(** The other goroutines do not touch it, but for its buffer. *)
Lemma foreign_keeps e b b' : bcast_inv b → foreign c e → step e b = Next b' →
  onces b' !! c = onces b !! c ∧ (c ∈ subs b → c ∈ subs b') ∧ (chans b !! c = None → chans b' !! c = None).
Proof using Type.
  intros Hinv Hf Hs. destruct e as [c'|c'|y|c'|c'|c'|c']; cbn [foreign step] in *.
  - destruct (chans b !! c'); [done|]. injection Hs as <-. simpl. by rewrite !lookup_insert_ne.
  - destruct (onces b !! c') as [[]|]; try done. injection Hs as <-. simpl. set_solver.
  - destruct (Publish_spec y b Hinv) as (b1 & Hp & Hsub & Ho & Hc). rewrite Hp in Hs. injection Hs as <-.
    rewrite Hsub, Ho, Hc. split_and!; [done|done|]. intros ->. by case_decide.
  - unfold recv in Hs. destruct (chans b !! c') as [[[|y buf] []]|]; try done; injection Hs as <-; simpl;
      by rewrite ?lookup_insert_ne.
  - destruct (onces b !! c') as [[]|]; try done; [case_decide; [|done]|]; injection Hs as <-; simpl; by rewrite ?lookup_insert_ne.
  - destruct (onces b !! c') as [[]|]; try done. injection Hs as <-. simpl. rewrite lookup_insert_ne by done. set_solver.
  - destruct (onces b !! c') as [[]|]; try done. destruct (chans b !! c') as [ch|]; [|done].
    destruct (ch_closed ch); [done|]. injection Hs as <-. simpl. by rewrite !lookup_insert_ne.
Qed.

Lemma foreign_subscription e b b' call : bcast_inv b → foreign c e → step e b = Next b' →
  subscription call b → subscription call b'.
Proof using Type.
  intros Hinv Hf Hs. destruct (foreign_keeps e b b' Hinv Hf Hs) as (Ho & Hsub & Hn).
  destruct call; simpl; rewrite ?Ho; tauto.
Qed.

(** Receiving from the own channel. *)
Lemma recv_own b b' : step (ERecv c) b = Next b' →
  onces b' = onces b ∧ subs b' = subs b ∧ buf_of c b' = tail (buf_of c b) ∧
  (buf_of c b = [] → ∃ ch, chans b !! c = Some ch ∧ ch_closed ch = true).
Proof using Type.
  cbn [step]. unfold recv, buf_of. destruct (chans b !! c) as [[[|y buf] []]|] eqn:Hch; try done; intros [= <-]; simpl;
    rewrite ?lookup_insert_eq, ?Hch; split_and!; try done; eauto.
Qed.

Lemma not_received e b : foreign c e → received (observe c e b) = [].
Proof using Type. destruct e; cbn; intros Hf; try done; case_decide; done. Qed.

Lemma received_own b x buf : buf_of c b = x :: buf → received (observe c (ERecv c) b) = [x].
Proof using Type. intros Hb. unfold observe. by rewrite decide_True, Hb. Qed.

Lemma received_none b : buf_of c b = [] → received (observe c (ERecv c) b) = [].
Proof using Type. intros Hb. unfold observe. by rewrite decide_True, Hb. Qed.

(** ** The invariant *)

(** The certificates that the call has taken from its channel. *)
Definition taken (x : Feed) : list Certificate := received (history_of c (fe_events x) NewBroadcaster).

(** The events the client is to see for them. *)
Definition due (cs : list Certificate) : list pb_CertificateEvent := map issued_event (wanted_events raw cs).

Definition in_send (call : call_state) : list pb_CertificateEvent :=
  match call with SendingEvent x => [issued_event x] | _ => [] end.

(** The method is past its loop. *)
Definition leaving (call : call_state) : bool :=
  match call with Unsubscribing | Deleting | Closing | Returned => true | _ => false end.

(** [fi_data]: what is due has been received by the gateway, is on the wire,
    in [Send], or was lost with the call or the connection. *)
Record feed_inv (x : Feed) : Prop := {
  fi_run : run (fe_events x) NewBroadcaster = Next (fe_bcast x);
  fi_bcast : bcast_inv (fe_bcast x);
  fi_sub : subscription (fe_call x) (fe_bcast x);
  fi_sse : sse_inv (fe_sse x);
  fi_data : ∃ lost, due (taken x) = sse_seen (fe_sse x) ++ fe_wire x ++ lost ∧
    (fe_cut x = false → leaving (fe_call x) = false → lost = in_send (fe_call x));
  fi_leaving : leaving (fe_call x) = true → fe_ctx x = true ∨ fe_cut x = true;
  fi_over : sse_recv (fe_sse x) = Receiving ∨ (∃ ev, sse_recv (fe_sse x) = Sending ev) ∨
    fe_cut x = true ∨ sse_done (fe_sse x) = true ∨ fe_call x = Returned
}.

Lemma due_app cs1 cs2 : due (cs1 ++ cs2) = due cs1 ++ due cs2.
Proof using Type. unfold due, wanted_events. by rewrite List.filter_app, map_app. Qed.

Lemma due_one x : due [x] = if skipped (ownerFilter raw) x then [] else [issued_event x].
Proof using Type. unfold due, wanted_events. simpl. by destruct (skipped _ x). Qed.

(** A step of the broadcaster that takes nothing from the channel. *)
Lemma taken_same es e b b' call ctx w cut g :
  run es NewBroadcaster = Next b → step e b = Next b' → received (observe c e b) = [] →
  taken (mkFeed (es ++ [e]) b' call ctx w cut g) = received (history_of c es NewBroadcaster).
Proof using Type.
  intros Hr Hs Ho. unfold taken. simpl. rewrite (history_snoc es e b b') by done. simpl. by rewrite Ho, app_nil_r.
Qed.

Lemma bcast_step e b b' : bcast_inv b → step e b = Next b' → bcast_inv b'.
Proof using Type. intros Hi Hs. pose proof (step_inv e b Hi) as H0. by rewrite Hs in H0. Qed.

(** The call is at the same kind of point, and nothing is sent or taken. *)
Lemma inv_bcast es e b b' call call' ctx w cut g :
  feed_inv (mkFeed es b call ctx w cut g) → step e b = Next b' → received (observe c e b) = [] →
  subscription call' b' → in_send call = in_send call' →
  (leaving call' = leaving call ∨ leaving call = false ∧ leaving call' = true ∧ (ctx = true ∨ cut = true)) →
  (call = Returned → call' = Returned) →
  feed_inv (mkFeed (es ++ [e]) b' call' ctx w cut g).
Proof using Type.
  intros [Hr Hb Hsub Hsse (lost & Hd & Hl) Hlv Hov] Hs Ho Hsub' Hin Hle Hret. simpl in *.
  constructor; try (rewrite (taken_same es e b b') by done); simpl; try done.
  - by eapply run_snoc.
  - by eapply bcast_step.
  - exists lost. split; [done|]. intros Hc Hl1. rewrite <-Hin. apply Hl; [done|].
    destruct Hle as [<-|(? & ? & _)]; [done|congruence].
  - destruct Hle as [->|(? & ? & ?)]; done.
  - destruct Hov as [?|[?|[?|[?|?]]]]; tauto.
Qed.

(** The call moves on without the broadcaster. *)
Lemma inv_call es b call call' ctx w cut g :
  feed_inv (mkFeed es b call ctx w cut g) → subscription call' b → leaving call = false → call ≠ Returned →
  (leaving call' = true ∧ (ctx = true ∨ cut = true) ∨ leaving call' = false ∧ in_send call = in_send call') →
  feed_inv (mkFeed es b call' ctx w cut g).
Proof using Type.
  intros [Hr Hb Hsub Hsse (lost & Hd & Hl) Hlv Hov] Hsub' Hle Hret Hto. simpl in *.
  constructor; simpl; try done.
  - exists lost. split; [done|]. intros Hc Hl1. destruct Hto as [[? _]|[_ <-]]; [congruence|by apply Hl].
  - intros Ht. destruct Hto as [[_ ?]|[? _]]; [done|congruence].
  - destruct Hov as [?|[?|[?|[?|?]]]]; tauto.
Qed.

(** A certificate is taken from the channel. *)
Lemma inv_recv y buf es b b' ctx w cut g :
  feed_inv (mkFeed es b Selecting ctx w cut g) → step (ERecv c) b = Next b' → buf_of c b = y :: buf →
  feed_inv (mkFeed (es ++ [ERecv c]) b' (if skipped (ownerFilter raw) y then Selecting else SendingEvent y) ctx w cut g).
Proof using Type.
  intros [Hr Hb Hsub Hsse (lost & Hd & Hl) Hlv Hov]. simpl in *. intros Hs Hbuf.
  destruct (recv_own b b' Hs) as (Ho & Hsu & _).
  constructor; simpl; try done.
  - by eapply run_snoc.
  - by apply (bcast_step (ERecv c) b b').
  - destruct (skipped _ y); simpl; by rewrite Ho, Hsu.
  - exists (lost ++ due [y]). unfold taken in *. simpl in *. rewrite (history_snoc es (ERecv c) b b') by done.
    cbn [history_add received]. rewrite (received_own b y buf), due_app, Hd, <-!app_assoc by done. split; [done|].
    intros Hc _. rewrite (Hl Hc eq_refl), due_one. by destruct (skipped _ y).
  - by destruct (skipped _ y).
  - destruct Hov as [?|[?|[?|[?|?]]]]; [tauto..|done].
Qed.

(** The gateway acts. *)
Lemma sse_step_seen g g' : sse_step g g' →
  sse_seen g' = sse_seen g ++ match sse_recv g, sse_recv g' with Receiving, Sending ev => [ev] | _, _ => [] end ∧
  (sse_done g = true → sse_done g' = true) ∧
  (sse_recv g = Receiving ∨ (∃ ev, sse_recv g = Sending ev) → sse_done g' = false →
   sse_recv g' = Receiving ∨ (∃ ev, sse_recv g' = Sending ev) ∨ ∃ eof, sse_recv g = Receiving ∧ sse_recv g' = Reporting eof).
Proof using Type.
  intros Hs. destruct Hs as [| | | | | |? rs| | |]; simpl;
    (split; [try (by rewrite app_nil_r); try done; by destruct rs; rewrite app_nil_r|]); (split; [done|]); intros Hr Hd;
    try done; try (by left); try (right; left; by eexists); try (right; right; by eexists).
  - by destruct Hr as [?|[? ?]].
  - destruct Hr as [?|?]; tauto.
Qed.

Lemma inv_gateway es b call ctx w w' cut g g' :
  feed_inv (mkFeed es b call ctx w cut g) → sse_step g g' →
  gateway_takes (cut = true ∨ sse_done g = true ∨ (call = Returned ∧ w = [])) g g' w w' →
  feed_inv (mkFeed es b call ctx w' cut g').
Proof using Type.
  intros [Hr Hb Hsub Hsse (lost & Hd & Hl) Hlv Hov] Hs Ht. simpl in *.
  destruct (sse_step_seen g g' Hs) as (Hseen & Hdone & Hrecv). constructor; simpl; try done.
  - by eapply sse_inv_step.
  - exists lost. split; [|done]. unfold taken in *. simpl in *. rewrite Hd, Hseen. unfold gateway_takes in Ht.
    destruct (sse_recv g), (sse_recv g'); simplify_eq; rewrite ?app_nil_r, <-?app_assoc; try done; by destruct Ht as [-> _].
  - destruct (sse_done g') eqn:Hd'; [tauto|].
    assert (Hg : sse_done g = false) by (destruct (sse_done g); [by specialize (Hdone eq_refl)|done]).
    destruct Hov as [Hg1|[Hg1|[Hg1|[Hg1|Hg1]]]]; [| |tauto|congruence|tauto].
    + destruct (Hrecv (or_introl Hg1) eq_refl) as [?|[?|(eof & He1 & He2)]]; [tauto..|].
      unfold gateway_takes in Ht. rewrite He1, He2 in Ht. destruct Ht as [_ [?|[?|[? _]]]]; [tauto|congruence|tauto].
    + destruct (Hrecv (or_intror Hg1) eq_refl) as [?|[?|(eof & He1 & He2)]]; [tauto..|].
      destruct Hg1 as [ev Hg1]. congruence.
Qed.

Lemma feed_inv_start : feed_inv feed_start.
Proof using Type.
  constructor; simpl; auto using bcast_inv_new, sse_inv_start. by exists [].
Qed.

Lemma feed_inv_step x y : feed_inv x → feed_step x y → feed_inv y.
Proof using Type.
  intros Hinv Hstep. pose proof (fi_bcast _ Hinv) as Hb. pose proof (fi_sub _ Hinv) as Hsub.
  destruct Hstep; cbn [fe_bcast fe_call] in *.
  - eapply inv_bcast; try done; [by apply not_received| |by left]. by eapply foreign_subscription.
  - eapply inv_call; try done. by right.
  - eapply inv_call; try done; [by left|by left].
  - eapply inv_bcast; try done; [|by left]. cbn [step] in *. simpl in Hsub. rewrite Hsub in *. simplify_eq.
    simpl. by rewrite lookup_insert_eq.
  - eapply inv_bcast; try done; [|by left]. cbn [step] in *. simpl in Hsub. rewrite Hsub in *. simplify_eq.
    simpl. split; [done|]. set_solver.
  - eapply inv_call; try done. left. split; [done|by left].
  - by eapply inv_recv.
  - exfalso. destruct (recv_own b b' H0) as (_ & _ & _ & Hcl). destruct (Hcl H1) as (ch & Hch & Hc).
    destruct Hsub as [Ho _]. destruct (bi_chans _ Hb c _ Ho) as (ch' & Hch' & Hc' & _). simplify_eq. by apply Hc' in Hc.
  - destruct Hinv as [? ? ? ? (lost & Hd & Hl) ? ?]. simpl in *. constructor; simpl; try done; [|naive_solver].
    exists []. unfold taken in *. simpl in *. rewrite Hd, (Hl eq_refl eq_refl). split; [by rewrite !app_nil_r, app_assoc|done].
  - eapply inv_call; try done. by left.
  - eapply inv_bcast; try done; [|by left]. cbn [step] in *. destruct Hsub as [Ho Hin]. rewrite Ho, decide_True in * by done.
    simplify_eq. simpl. by rewrite lookup_insert_eq.
  - eapply inv_bcast; try done; [|by left]. cbn [step] in *. simpl in Hsub. rewrite Hsub in *. simplify_eq.
    simpl. by rewrite lookup_insert_eq.
  - eapply inv_bcast; try done; [|by left]. cbn [step] in *. simpl in Hsub. rewrite Hsub in *.
    destruct (chans b !! c) as [ch|]; [|done]. destruct (ch_closed ch); [done|]. simplify_eq. simpl.
    right. by rewrite lookup_insert_eq.
  - destruct Hinv as [? ? ? ? (lost & Hd & Hl) Hlv ?]. simpl in *. constructor; try done; [by exists lost|by left].
  - destruct Hinv as [? ? ? ? (lost & Hd & Hl) Hlv ?]. simpl in *. constructor; try done; simpl.
    + exists (w ++ lost). by split.
    + intros _. by right.
    + tauto.
  - by eapply inv_gateway.
Qed.

Lemma feed_inv_reachable x : rtc feed_step feed_start x → feed_inv x.
Proof using Type.
  intros Hr. cut (feed_inv feed_start); [|apply feed_inv_start].
  induction Hr as [|x y z Hxy _ IH]; [done|]. intros Hx. apply IH. by eapply feed_inv_step.
Qed.

(** ** Catching up *)

Lemma feed_once x y : feed_step x y → rtc feed_step x y.
Proof using Type. apply rtc_once. Qed.

(** What waits in the gateway and on the wire can be written. *)
Lemma wire_drains es b call w fr seen :
  rtc feed_step (mkFeed es b call false w false (mkSse Receiving true false None fr seen))
    (mkFeed es b call false [] false (mkSse Receiving true false None (fr ++ map Some w) (seen ++ w))).
Proof using Type.
  revert fr seen. induction w as [|ev w IH]; intros fr seen; simpl.
  - by rewrite !app_nil_r.
  - eapply rtc_l; [eapply (FGateway _ _ _ _ _ w); [apply SseRecvEvent|reflexivity]|].
    eapply rtc_l; [eapply (FGateway _ _ _ _ _ w); [apply SseHandoff|reflexivity]|].
    specialize (IH (fr ++ [Some ev]) (seen ++ [ev])). by rewrite <-!app_assoc in IH.
Qed.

What you have to do
Answer with an exact copy of the lines from the one containing "try done; simpl." through the end of the entries above, leaving out everything before.

Task solution
  - destruct Hinv as [? ? ? ? (lost & Hd & Hl) Hlv ?]. simpl in *. constructor; try done; simpl.
    + exists (w ++ lost). by split.
    + intros _. by right.
    + tauto.
  - by eapply inv_gateway.
Qed.

Lemma feed_inv_reachable x : rtc feed_step feed_start x → feed_inv x.
Proof using Type.
  intros Hr. cut (feed_inv feed_start); [|apply feed_inv_start].
  induction Hr as [|x y z Hxy _ IH]; [done|]. intros Hx. apply IH. by eapply feed_inv_step.
Qed.

(** ** Catching up *)

Lemma feed_once x y : feed_step x y → rtc feed_step x y.
Proof using Type. apply rtc_once. Qed.

(** What waits in the gateway and on the wire can be written. *)
Lemma wire_drains es b call w fr seen :
  rtc feed_step (mkFeed es b call false w false (mkSse Receiving true false None fr seen))
    (mkFeed es b call false [] false (mkSse Receiving true false None (fr ++ map Some w) (seen ++ w))).
Proof using Type.
  revert fr seen. induction w as [|ev w IH]; intros fr seen; simpl.
  - by rewrite !app_nil_r.
  - eapply rtc_l; [eapply (FGateway _ _ _ _ _ w); [apply SseRecvEvent|reflexivity]|].
    eapply rtc_l; [eapply (FGateway _ _ _ _ _ w); [apply SseHandoff|reflexivity]|].
    specialize (IH (fr ++ [Some ev]) (seen ++ [ev])). by rewrite <-!app_assoc in IH.
Qed.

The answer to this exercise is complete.